Как показано в таблице 3, если в материнском штамме КССМ11016Р удален ген ftsB или встроен стоп-кодон, то продукция L-лизина повышается приблизительно на 4% во всех них. Эти результаты демонстрируют, что концентрация лизина повышалась не за счет структурных изменений самого гена ftsB, а за счет делеции FtsB-белка, который является инициатором формирования перегородки. Кроме того, концентрации лизина в штаммах с инактивированным геном FtsB из других материнских штаммов, КССМ10770Р, КССМ11347Р и CJ3P, повышались приблизительно на 4% по сравнению с материнскими штаммами с активностью FtsB дикого типа. С другой стороны, клеточный объем штаммов с инактивированным геном FtsB уменьшался приблизительно на 5% по сравнению с материнскими штаммами. Этот результат подразумевает, что способность продуцировать лизин можно улучшить путем контроля количества штаммов вследствие супрессии клеточного деления штаммов, продуцирующих L-лизин. 27 сентября 2013 года штамм KCCM11016P-ftsB W140* (СА01-2274) передали на депонирование в Корейский центр культур микроорганизмов (Korean Culture Center of Microorganisms), расположенный по адресу Urim bd., Hongje-l-dong, Seodaemun-gu, Сэул, Корея, с номером доступа КССМ11454Р.
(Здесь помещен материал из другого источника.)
(** What the enrollment of a controller adds to the cryptographic state. *)
Lemma enroll_ok s d id key s' :
  enrollment_key s d = Ok key → enroll_key s id key = Ok s' →
  ∃ crypto, s' = set_crypto crypto s ∧
    (∀ k, k ∈ crypto_material crypto →
      k ∈ crypto_material (p_crypto s) ∨ k = signing_bytes_of (cd_signing_key d)) ∧
    ∀ active active', crypto_ok active (p_crypto s) →
      (∀ i, i ∈ pc_id <$> active' → i = id ∨ i ∈ pc_id <$> active) → crypto_ok active' crypto.
Proof.
  unfold enrollment_key, enroll_key. destruct (p_crypto s) as [st|st m b|st m b a] eqn:Hcr; [|done..].
  intros Hk H. ok_step Hk. destruct (_ || _) eqn:Hmig.
  - ok_steps Hk. subst key. apply algorithm_key_new_Ok in Hy0 as [_ Hbytes].
    destruct (search _ _ _ _) as [i|i] eqn:Hs; [done|]. apply Ok_injective in H. subst s'.
    eexists. split; [done|]. split.
    + intros k. cbn. unfold stable_material. cbn. rewrite !elem_of_app, !list_elem_of_fmap.
      setoid_rewrite insert_at_Permutation. setoid_rewrite elem_of_cons.
      intros [(x & -> & [->|Hx])|Hx]; naive_solver.
    + intros active active' [Ha Hi Hcov] Hsub. split; cbn.
      * by apply (insert_at_ascending digest_le mk_controller_id id).
      * intros Hnil. by destruct i, (sc_migrated_keys st).
      * intros _ j Hj. rewrite insert_at_Permutation. cbn. rewrite elem_of_cons.
        destruct (Hsub j Hj) as [->|Hj']; [by left|]. right. apply Hcov; [|done].
        intros Hnil. rewrite Hnil in *. destruct (Hi eq_refl) as [Hv1 _].
        rewrite Hv1 in Hy. apply Ok_injective in Hy. subst y. by bool_hyps; rewrite !bool_decide_eq_false_2 in Hmig by naive_solver.
  - ok_steps Hk. subst key. apply Ok_injective in H. subst s'. exists (Stable st).
    split; [destruct s; cbn in *; by subst|]. split; [by left|].
    intros active active' [Ha Hi Hcov] _. bool_hyps. by split.
Qed.

Lemma add_Ok s d s' : add_controller s d = Ok s' →
  ∃ id i key, controller_id d = Ok id ∧
    enrollment_key s d = Ok key ∧
    search digest_le pc_id id (p_active_controllers s) = Err i ∧
    (∀ c, c ∈ p_active_controllers s ++ p_revoked_controllers s →
      pc_id c ≠ id ∧ controller_key c ≠ cd_signing_key d) ∧
    (∀ v, v ∈ p_devices s → signing_bytes_of (cd_signing_key d) ∉ device_keys (dv_descriptor v)) ∧
    len (p_active_controllers s) + len (p_revoked_controllers s) + 1 ≤ MAX_CONTROLLERS ∧
    enroll_key (set_controllers (insert_at i (mkProjectedController id d) (p_active_controllers s))
      (p_revoked_controllers s) s) id key = Ok s'.
Proof.
  intros H. unfold add_controller in H. repeat ok_step H.
  destruct (search _ _ _ _) as [i|i] eqn:Hs; [done|].
  apply checked_add_Ok in Hy1 as [-> _], Hy2 as [-> _]. rewrite existsb_false, Forall_forall in Hc2.
  rewrite existsb_false, Forall_forall in Hc3. bool_hyps. apply dec_stable in Hc0, Hc1.
  unfold revoked_controller in Hc0. unfold active_controller in Hc1. rewrite get_by_None in Hc0, Hc1.
  exists y, i, y0. split_and!; try done.
  - intros c Hin. split; [apply elem_of_app in Hin as [?|?]; by auto|].
    exact (bool_decide_eq_false_1 _ (Hc2 c Hin)).
  - intros v Hv. by apply reuse_controller_spec, Hc3.
Qed.

Lemma add_ok s d s' : cd_weight d ≤ u32_max → add_controller s d = Ok s' → authority_ok s → authority_ok s'.
Proof.
  intros Hw (id & i & key & Hid & Hkey & Hs & Hfresh & Hdev & Hb & H)%add_Ok
    [Hc [? ? ? Hsat Haut] Hd Hk Hp].
  set (c := mkProjectedController id d) in *. set (active := insert_at i c (p_active_controllers s)) in *.
  eapply enroll_ok in H as (crypto & -> & Hmat & Hcr); [|exact Hkey].
  assert (Hpa : active ≡ₚ c :: p_active_controllers s) by apply insert_at_Permutation.
  assert (Hc' : controllers_ok active (p_revoked_controllers s)).
  { destruct Hc as [? ? He Hi Hks Hbd Hne]. split; try done.
    - by apply (insert_at_ascending digest_le pc_id id).
    - rewrite Hpa. by constructor.
    - rewrite Hpa. cbn. constructor; [|done]. intros (c' & Hc' & Hin)%list_elem_of_fmap.
      by destruct (Hfresh c' Hin).
    - rewrite Hpa. cbn. constructor; [|done]. intros (c' & Hc' & Hin)%list_elem_of_fmap.
      by destruct (Hfresh c' Hin).
    - unfold len in *. rewrite Hpa. cbn [length app]. rewrite length_app in *. lia.
    - intros Hnil. rewrite Hnil in Hpa. by apply Permutation_nil_cons in Hpa. }
  pose proof (controllers_electorate _ _ Hc) as Hel. pose proof (controllers_electorate _ _ Hc') as Hel'.
  split; cbn; try done.
  - split; cbn; try done.
    + by apply (satisfiable_more _ (p_active_controllers s) active c).
    + by apply (authority_more _ (p_active_controllers s) active c).
  - eapply devices_ok_keys; [| |exact Hd].
    + intros c'. rewrite Hpa. cbn. rewrite elem_of_cons. intros [->|?]; [|by left]. by right.
    + intros k [?| ->]%Hmat; [by left|by right].
  - eapply Hcr; [exact Hk|]. intros j. rewrite Hpa. cbn. by rewrite elem_of_cons.
Qed.

End Steps.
Депозитарний орган: Корейский центр культур микроорганизмов (международный).

Номер доступа: КССМ 11454Р.

Дата регистрации: 27 сентября 2013 года.

1. Коринеформный микроорганизм с улучшенной способностью продуцировать L-лизин, в котором инактивирован белок-инициатор формирования перегородки, где указанный белок-инициатор формирования перегородки представляет собой филаментный чувствительный к температуре белок В (FtsB), а указанный коринеформный микроорганизм представляет собой Corynebacterium glutamicum.

2. Микроорганизм по п.1, где белок-инициатор формирования перегородки обладает аминокислотной последовательностью SEQ ID NO: 1.

3. Способ получения L-лизина, при этом способ предусматривает:

культивирование микроорганизма по п.1 для получения L-лизина в культуральной среде; и

извлечение L-лизина из микроорганизма или культуральной среды.